According to Burns’ complaint, the board member “who had done the online research stated that he had to rely upon his online research in reaching a decision concerning the safety of the project.” Burns wrote that the online research was not provided to Frye Island officials who attended the meeting and they “were not allowed to respond to the statements of the member concerning his independent research.”

“While the town planner and the town attorney advised the board that it could not consider this evidence as it was not in the record, no further curative action was taken by the board as to this member’s conduct,” Burns wrote.

“The presentation of online research by one of the members of the board, his statement that he would rely upon the testimony in his decision, the board’s refusal to allow the town of Frye Island to review and respond to the evidence, and the failure to take a substantial step to cure the improper conduct was a further abuse of the board’s discretion and is not harmless error,” Burns concluded.

According to Foster, at the Feb. 12 meeting Linne presented information indicating that the proposed four-way intersection could cause an increase in accidents. To Foster, the only board member to vote in favor of Frye Island’s application, Linne’s presentation did not significantly sway any of his fellow board members.

“I have a sense they felt that the intersection was not safe enough anyway, even though Steve added that,” Foster said. “My sense is they were already there anyway.”

“I didn’t use any of that in my decision,” Foster added, referring to Linne’s research.

Foster said that Burns’ account of Linne’s presentation was otherwise accurate.

“I can certainly understand why Frye Island would file that,” Foster added.

Burns also wrote that the board had ignored studies, plans and reports submitted by Frye Island’s consulting and traffic engineers. The board also “improperly” required Frye Island to survey Frye Island property owners about whether they would use the proposed parking lot. Although most Frye Island residents did not respond to the survey, Burns wrote, “the board improperly utilized the results of the survey to establish a parking requirement that it used as the basis for part of the denial of the project.”

According to Town Manager Wayne Fournier, the Frye Island Board of Selectmen came to a “consensus” to file the appeal, but did not formally vote on the issue.

“You’re required to file an appeal within 30 days of the decision, and so the selectmen decided to file that appeal in hopes that we can have some dialogue with the town of Raymond,” Fournier said.

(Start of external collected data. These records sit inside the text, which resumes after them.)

(* ===== verification/NoiseSpec.v ===== *)
(** * What the handshake promises

    The agreement of the two roles, and the order of messages: a session exists
    only after the role's two messages succeeded in order, and the first failure
    is final.  A concrete suite of primitives instantiates the assumptions. *)
From Stdlib Require Import ZArith Lia.
From coqutil Require Import Byte Word.LittleEndianList.
From coqutil Require Import Byte.
From S2P Require Import Prelude JsValue Bytes Noise NoiseHandshake.
#[local] Open Scope Z_scope.

(** ** A concrete suite of primitives *)

(** The sum of the bytes, and sixteen copies of it as a tag. *)
Definition checksum (b : bytes) : Z := foldl (fun a x => (31 * a + byte.unsigned x + 7) mod 256) 1 b.
Definition toy_tag (k n ad p : bytes) : bytes := replicate 16 (byte.of_Z (checksum (k ++ n ++ ad ++ p))).

#[export] Instance toy_crypto : NoiseCrypto := {|
  PrivateKey := byte;
  sha256 b := byte.of_Z (checksum b) :: zeros 31;
  hmac k d := byte.of_Z (checksum (k ++ d)) :: zeros 31;
  deriveBits a p := match p with
    | x :: _ => Some (byte.of_Z (byte.unsigned a * byte.unsigned x) :: byte.of_Z 1 :: zeros 30)
    | [] => None
    end;
  exportPkcs8 a := Some [a];
  importPkcs8 b := head b;
  exportJwkX a := Some (JString (toBase64Url (a :: zeros 31)));
  seal k n ad p := p ++ toy_tag k n ad p;
  unseal k n ad c :=
    let p := take (length c - 16) c in
    if bool_decide (c = p ++ toy_tag k n ad p) then Some p else None |}.

Definition toy_public (a : byte) : bytes := a :: zeros 31.

#[export] Instance toy_laws : NoiseCryptoLaws (C:=toy_crypto) toy_public.
Proof.
  split.
  - done.
  - intros k n ad p. cbn. rewrite blen_app. done.
  - intros k n ad p. cbn [unseal seal toy_crypto]. rewrite length_app. change (length (toy_tag k n ad p)) with 16%nat.
    rewrite Nat.add_sub, take_app_length. by rewrite bool_decide_true.
  - intros a b. cbn. by rewrite Z.mul_comm.
Qed.

Definition toy_pair (z : Z) : NoiseKeyPair (C:=toy_crypto) := mkKeyPair (byte.of_Z z) (toy_public (byte.of_Z z)).

(** ** The two roles agree *)

Section agreement.
  Context `{C : NoiseCrypto} (public : PrivateKey -> bytes) `{L : !NoiseCryptoLaws public}.

(** A key pair WebCrypto made. *)
Definition good_pair (k : NoiseKeyPair) : Prop :=
  publicKey k = public (privateKey k) /\ blen (publicKey k) = NOISE_KEY_LENGTH.

(** Two pairs that agree on a usable secret. *)
Definition agree (a b : NoiseKeyPair) : Prop := exists z, x25519Agree (privateKey a) (publicKey b) = Ok z.

Lemma x25519Agree_sym a b :
  good_pair a -> good_pair b ->
  x25519Agree (privateKey b) (publicKey a) = x25519Agree (privateKey a) (publicKey b).
Proof.
  intros [Ha La] [Hb Lb]. unfold x25519Agree, requireKey. rewrite La, Lb, Ha, Hb.
  rewrite (agreement (privateKey b) (privateKey a)). done.
Qed.

(** A generated ephemeral pair is used like an injected one. *)
Lemma writeMessage1_generated p r s st e rs re d f i ss :
  blen (publicKey e) = NOISE_KEY_LENGTH ->
  Handshake.writeMessage1 (Some e) p (mkHandshake _ r s st None rs re d f i ss) =
  if is_ok (requireMessageLength (MESSAGE_1_OVERHEAD + blen p) true)
  then Handshake.writeMessage1 None p (mkHandshake _ r s st (Some e) rs re d f i ss)
  else Handshake.writeMessage1 None p (mkHandshake _ r s st None rs re d f i ss).
Proof.
  intros He. unfold Handshake.writeMessage1. run_handshake.
  destruct (requireMessageLength _ _); [|done]. unfold generateNoiseKeyPair, generateX25519. rewrite He. done.
Qed.

Lemma writeMessage2_generated p r s st e rs re d f i ss :
  blen (publicKey e) = NOISE_KEY_LENGTH ->
  Handshake.writeMessage2 (Some e) p (mkHandshake _ r s st None rs re d f i ss) =
  if is_ok (requireMessageLength (MESSAGE_2_OVERHEAD + blen p) false)
  then Handshake.writeMessage2 None p (mkHandshake _ r s st (Some e) rs re d f i ss)
  else Handshake.writeMessage2 None p (mkHandshake _ r s st None rs re d f i ss).
Proof.
  intros He. unfold Handshake.writeMessage2. run_handshake.
  destruct (requireMessageLength _ _); [|done]. unfold generateNoiseKeyPair, generateX25519. rewrite He. done.
Qed.

(** A step on a handshake no call holds. *)
Lemma end_step_ok (run : Handshake.M bytes) h b h' :
  run h = (Ok b, h') -> Handshake.end_step run h = (Ok b, Handshake.with_flags (failed h') false h').
Proof. intros H. unfold Handshake.end_step. by rewrite H. Qed.

Lemma writeMessage_first gen p s st eph rs re :
  Handshake.writeMessage gen p (mkHandshake _ Initiator s st eph rs re false false false None) =
  Handshake.end_step (Handshake.writeMessage1 gen p) (mkHandshake _ Initiator s st eph rs re false false true None).
Proof. done. Qed.

Lemma readMessage_first m s st eph rs re :
  Handshake.readMessage m (mkHandshake _ Responder s st eph rs re false false false None) =
  Handshake.end_step (Handshake.readMessage1 m) (mkHandshake _ Responder s st eph rs re false false true None).
Proof. done. Qed.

In March 2013, the Friends of Raymond Cape, a citizens’ group that opposes the Frye Island application, filed a lawsuit demanding that the Raymond selectmen issue a warrant for a moratorium on all pending applications for major site plan review within the town’s shoreland rural and recreational zones for at least 180 days. The moratorium, according to the suit, would last until the town had issued a warrant to amend those zones, and bring them into compliance with their interpretation of the town’s comprehensive plan.

The Superior Court dismissed the Friend of Raymond Cape’s complaint, and the group then appealed the decision. On March 6, the Maine Supreme Court dismissed the appeal, but also rejected a joint motion from the towns of Raymond and Frye Island that the Friends of Raymond Cape, having filed a “frivolous” appeal, provide the towns with funds for legal fees and other costs.